(Collected data entries)
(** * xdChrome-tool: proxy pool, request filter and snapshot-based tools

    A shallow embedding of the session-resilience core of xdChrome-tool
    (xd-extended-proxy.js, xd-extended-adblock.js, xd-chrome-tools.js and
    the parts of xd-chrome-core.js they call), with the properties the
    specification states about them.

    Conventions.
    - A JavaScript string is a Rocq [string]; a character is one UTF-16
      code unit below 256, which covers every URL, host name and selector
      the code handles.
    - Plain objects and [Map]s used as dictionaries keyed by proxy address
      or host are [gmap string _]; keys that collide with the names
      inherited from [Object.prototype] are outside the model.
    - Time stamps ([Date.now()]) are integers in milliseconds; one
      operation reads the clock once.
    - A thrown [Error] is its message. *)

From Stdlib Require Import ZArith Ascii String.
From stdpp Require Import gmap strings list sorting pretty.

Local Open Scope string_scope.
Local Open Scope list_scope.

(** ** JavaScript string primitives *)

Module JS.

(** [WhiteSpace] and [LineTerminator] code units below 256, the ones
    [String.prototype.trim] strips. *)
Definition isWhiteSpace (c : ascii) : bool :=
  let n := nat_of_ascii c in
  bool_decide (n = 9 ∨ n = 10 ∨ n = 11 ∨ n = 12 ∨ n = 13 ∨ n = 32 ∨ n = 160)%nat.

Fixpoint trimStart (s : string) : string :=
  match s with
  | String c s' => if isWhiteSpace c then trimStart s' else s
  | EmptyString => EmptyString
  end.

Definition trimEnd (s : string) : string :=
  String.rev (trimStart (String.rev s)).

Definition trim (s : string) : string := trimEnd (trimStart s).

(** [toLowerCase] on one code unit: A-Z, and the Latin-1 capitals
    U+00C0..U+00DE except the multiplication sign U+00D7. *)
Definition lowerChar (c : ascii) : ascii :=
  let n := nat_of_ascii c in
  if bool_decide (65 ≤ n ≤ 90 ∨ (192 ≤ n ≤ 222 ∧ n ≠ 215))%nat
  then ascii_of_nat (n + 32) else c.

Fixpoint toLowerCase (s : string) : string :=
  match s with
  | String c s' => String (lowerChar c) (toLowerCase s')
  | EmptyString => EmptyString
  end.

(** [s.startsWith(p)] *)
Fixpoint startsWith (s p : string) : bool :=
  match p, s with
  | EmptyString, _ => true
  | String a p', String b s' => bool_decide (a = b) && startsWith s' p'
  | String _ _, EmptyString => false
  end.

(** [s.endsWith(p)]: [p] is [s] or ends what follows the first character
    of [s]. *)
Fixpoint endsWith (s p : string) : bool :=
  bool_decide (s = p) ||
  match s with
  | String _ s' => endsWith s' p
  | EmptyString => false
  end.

→ **WORK INSTRUCTIONS**
Check each line of the entries for the string "trimEnd". Copy the lines that have it.

→ **REPLY**
Definition trimEnd (s : string) : string :=
Definition trim (s : string) : string := trimEnd (trimStart s).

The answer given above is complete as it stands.